▶ **Task details**: What comes back must be the data itself, retyped exactly.

▶ **Recorded data**:
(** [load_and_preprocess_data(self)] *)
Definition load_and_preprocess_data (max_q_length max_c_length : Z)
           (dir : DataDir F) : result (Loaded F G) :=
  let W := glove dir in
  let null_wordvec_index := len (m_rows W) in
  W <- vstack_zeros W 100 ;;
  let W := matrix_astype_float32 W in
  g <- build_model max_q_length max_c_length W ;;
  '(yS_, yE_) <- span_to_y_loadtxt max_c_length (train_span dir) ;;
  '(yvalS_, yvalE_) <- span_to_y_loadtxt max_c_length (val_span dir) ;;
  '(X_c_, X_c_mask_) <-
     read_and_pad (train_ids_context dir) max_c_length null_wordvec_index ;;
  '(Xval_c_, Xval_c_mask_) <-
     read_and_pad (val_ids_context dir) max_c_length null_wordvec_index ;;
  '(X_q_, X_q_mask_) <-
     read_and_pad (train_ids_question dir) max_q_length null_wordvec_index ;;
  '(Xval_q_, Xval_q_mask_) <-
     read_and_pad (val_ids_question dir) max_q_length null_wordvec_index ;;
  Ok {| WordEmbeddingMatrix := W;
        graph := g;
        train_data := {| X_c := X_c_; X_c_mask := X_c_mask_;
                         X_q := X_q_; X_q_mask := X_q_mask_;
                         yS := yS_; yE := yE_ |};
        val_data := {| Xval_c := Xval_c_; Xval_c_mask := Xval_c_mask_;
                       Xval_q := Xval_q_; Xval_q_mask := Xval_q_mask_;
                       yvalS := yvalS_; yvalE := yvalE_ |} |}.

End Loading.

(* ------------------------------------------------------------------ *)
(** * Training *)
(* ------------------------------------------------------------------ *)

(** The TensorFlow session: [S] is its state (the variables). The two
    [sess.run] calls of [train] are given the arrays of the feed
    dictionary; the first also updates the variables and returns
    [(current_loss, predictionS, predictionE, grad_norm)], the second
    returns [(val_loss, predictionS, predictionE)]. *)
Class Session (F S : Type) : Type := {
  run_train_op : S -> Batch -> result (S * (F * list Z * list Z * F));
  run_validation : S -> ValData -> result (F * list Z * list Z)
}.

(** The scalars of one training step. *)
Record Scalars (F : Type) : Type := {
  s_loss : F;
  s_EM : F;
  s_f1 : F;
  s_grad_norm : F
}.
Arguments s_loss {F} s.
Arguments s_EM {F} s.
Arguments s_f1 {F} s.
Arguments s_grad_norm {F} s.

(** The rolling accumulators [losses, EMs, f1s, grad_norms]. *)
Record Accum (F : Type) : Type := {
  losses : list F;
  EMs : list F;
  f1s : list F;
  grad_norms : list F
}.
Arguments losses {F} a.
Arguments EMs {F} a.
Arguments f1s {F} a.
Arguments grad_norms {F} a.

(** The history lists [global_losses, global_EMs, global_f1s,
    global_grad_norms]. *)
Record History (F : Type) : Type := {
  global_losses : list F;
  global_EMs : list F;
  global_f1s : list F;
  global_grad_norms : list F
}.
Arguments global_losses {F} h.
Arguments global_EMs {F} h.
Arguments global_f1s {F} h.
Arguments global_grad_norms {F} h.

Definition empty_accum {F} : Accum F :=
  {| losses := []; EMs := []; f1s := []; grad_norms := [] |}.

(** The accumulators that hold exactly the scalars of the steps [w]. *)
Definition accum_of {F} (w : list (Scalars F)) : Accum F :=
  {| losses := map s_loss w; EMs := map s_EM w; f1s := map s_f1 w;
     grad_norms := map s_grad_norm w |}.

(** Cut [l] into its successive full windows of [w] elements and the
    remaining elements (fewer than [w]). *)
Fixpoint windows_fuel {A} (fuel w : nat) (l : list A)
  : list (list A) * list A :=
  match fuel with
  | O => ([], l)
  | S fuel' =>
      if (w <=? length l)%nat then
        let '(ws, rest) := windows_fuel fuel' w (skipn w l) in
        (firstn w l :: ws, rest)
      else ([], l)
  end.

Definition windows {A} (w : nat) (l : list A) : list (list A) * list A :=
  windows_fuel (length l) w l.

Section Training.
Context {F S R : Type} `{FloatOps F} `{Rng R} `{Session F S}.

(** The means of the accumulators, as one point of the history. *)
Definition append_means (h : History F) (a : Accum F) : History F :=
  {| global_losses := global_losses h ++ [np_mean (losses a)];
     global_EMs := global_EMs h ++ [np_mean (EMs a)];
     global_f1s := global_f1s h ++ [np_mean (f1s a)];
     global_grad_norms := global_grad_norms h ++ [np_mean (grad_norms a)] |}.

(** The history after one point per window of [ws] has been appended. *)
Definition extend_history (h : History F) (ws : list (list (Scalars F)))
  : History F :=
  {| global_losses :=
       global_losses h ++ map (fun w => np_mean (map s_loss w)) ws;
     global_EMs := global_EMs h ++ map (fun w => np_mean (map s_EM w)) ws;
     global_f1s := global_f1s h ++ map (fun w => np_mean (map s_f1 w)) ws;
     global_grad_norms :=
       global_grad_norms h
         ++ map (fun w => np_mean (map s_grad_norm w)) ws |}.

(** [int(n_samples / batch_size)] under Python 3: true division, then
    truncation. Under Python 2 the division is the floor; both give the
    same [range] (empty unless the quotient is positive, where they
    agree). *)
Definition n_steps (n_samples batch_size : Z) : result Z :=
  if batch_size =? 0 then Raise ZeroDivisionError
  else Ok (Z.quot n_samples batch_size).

▶ **Finished task**:
(** [load_and_preprocess_data(self)] *)
Definition load_and_preprocess_data (max_q_length max_c_length : Z)
           (dir : DataDir F) : result (Loaded F G) :=
  let W := glove dir in
  let null_wordvec_index := len (m_rows W) in
  W <- vstack_zeros W 100 ;;
  let W := matrix_astype_float32 W in
  g <- build_model max_q_length max_c_length W ;;
  '(yS_, yE_) <- span_to_y_loadtxt max_c_length (train_span dir) ;;
  '(yvalS_, yvalE_) <- span_to_y_loadtxt max_c_length (val_span dir) ;;
  '(X_c_, X_c_mask_) <-
     read_and_pad (train_ids_context dir) max_c_length null_wordvec_index ;;
  '(Xval_c_, Xval_c_mask_) <-
     read_and_pad (val_ids_context dir) max_c_length null_wordvec_index ;;
  '(X_q_, X_q_mask_) <-
     read_and_pad (train_ids_question dir) max_q_length null_wordvec_index ;;
  '(Xval_q_, Xval_q_mask_) <-
     read_and_pad (val_ids_question dir) max_q_length null_wordvec_index ;;
  Ok {| WordEmbeddingMatrix := W;
        graph := g;
        train_data := {| X_c := X_c_; X_c_mask := X_c_mask_;
                         X_q := X_q_; X_q_mask := X_q_mask_;
                         yS := yS_; yE := yE_ |};
        val_data := {| Xval_c := Xval_c_; Xval_c_mask := Xval_c_mask_;
                       Xval_q := Xval_q_; Xval_q_mask := Xval_q_mask_;
                       yvalS := yvalS_; yvalE := yvalE_ |} |}.

End Loading.

(* ------------------------------------------------------------------ *)
(** * Training *)
(* ------------------------------------------------------------------ *)

(** The TensorFlow session: [S] is its state (the variables). The two
    [sess.run] calls of [train] are given the arrays of the feed
    dictionary; the first also updates the variables and returns
    [(current_loss, predictionS, predictionE, grad_norm)], the second
    returns [(val_loss, predictionS, predictionE)]. *)
Class Session (F S : Type) : Type := {
  run_train_op : S -> Batch -> result (S * (F * list Z * list Z * F));
  run_validation : S -> ValData -> result (F * list Z * list Z)
}.

(** The scalars of one training step. *)
Record Scalars (F : Type) : Type := {
  s_loss : F;
  s_EM : F;
  s_f1 : F;
  s_grad_norm : F
}.
Arguments s_loss {F} s.
Arguments s_EM {F} s.
Arguments s_f1 {F} s.
Arguments s_grad_norm {F} s.

(** The rolling accumulators [losses, EMs, f1s, grad_norms]. *)
Record Accum (F : Type) : Type := {
  losses : list F;
  EMs : list F;
  f1s : list F;
  grad_norms : list F
}.
Arguments losses {F} a.
Arguments EMs {F} a.
Arguments f1s {F} a.
Arguments grad_norms {F} a.

(** The history lists [global_losses, global_EMs, global_f1s,
    global_grad_norms]. *)
Record History (F : Type) : Type := {
  global_losses : list F;
  global_EMs : list F;
  global_f1s : list F;
  global_grad_norms : list F
}.
Arguments global_losses {F} h.
Arguments global_EMs {F} h.
Arguments global_f1s {F} h.
Arguments global_grad_norms {F} h.

Definition empty_accum {F} : Accum F :=
  {| losses := []; EMs := []; f1s := []; grad_norms := [] |}.

(** The accumulators that hold exactly the scalars of the steps [w]. *)
Definition accum_of {F} (w : list (Scalars F)) : Accum F :=
  {| losses := map s_loss w; EMs := map s_EM w; f1s := map s_f1 w;
     grad_norms := map s_grad_norm w |}.

(** Cut [l] into its successive full windows of [w] elements and the
    remaining elements (fewer than [w]). *)
Fixpoint windows_fuel {A} (fuel w : nat) (l : list A)
  : list (list A) * list A :=
  match fuel with
  | O => ([], l)
  | S fuel' =>
      if (w <=? length l)%nat then
        let '(ws, rest) := windows_fuel fuel' w (skipn w l) in
        (firstn w l :: ws, rest)
      else ([], l)
  end.

Definition windows {A} (w : nat) (l : list A) : list (list A) * list A :=
  windows_fuel (length l) w l.

Section Training.
Context {F S R : Type} `{FloatOps F} `{Rng R} `{Session F S}.

(** The means of the accumulators, as one point of the history. *)
Definition append_means (h : History F) (a : Accum F) : History F :=
  {| global_losses := global_losses h ++ [np_mean (losses a)];
     global_EMs := global_EMs h ++ [np_mean (EMs a)];
     global_f1s := global_f1s h ++ [np_mean (f1s a)];
     global_grad_norms := global_grad_norms h ++ [np_mean (grad_norms a)] |}.

(** The history after one point per window of [ws] has been appended. *)
Definition extend_history (h : History F) (ws : list (list (Scalars F)))
  : History F :=
  {| global_losses :=
       global_losses h ++ map (fun w => np_mean (map s_loss w)) ws;
     global_EMs := global_EMs h ++ map (fun w => np_mean (map s_EM w)) ws;
     global_f1s := global_f1s h ++ map (fun w => np_mean (map s_f1 w)) ws;
     global_grad_norms :=
       global_grad_norms h
         ++ map (fun w => np_mean (map s_grad_norm w)) ws |}.

(** [int(n_samples / batch_size)] under Python 3: true division, then
    truncation. Under Python 2 the division is the floor; both give the
    same [range] (empty unless the quotient is positive, where they
    agree). *)
Definition n_steps (n_samples batch_size : Z) : result Z :=
  if batch_size =? 0 then Raise ZeroDivisionError
  else Ok (Z.quot n_samples batch_size).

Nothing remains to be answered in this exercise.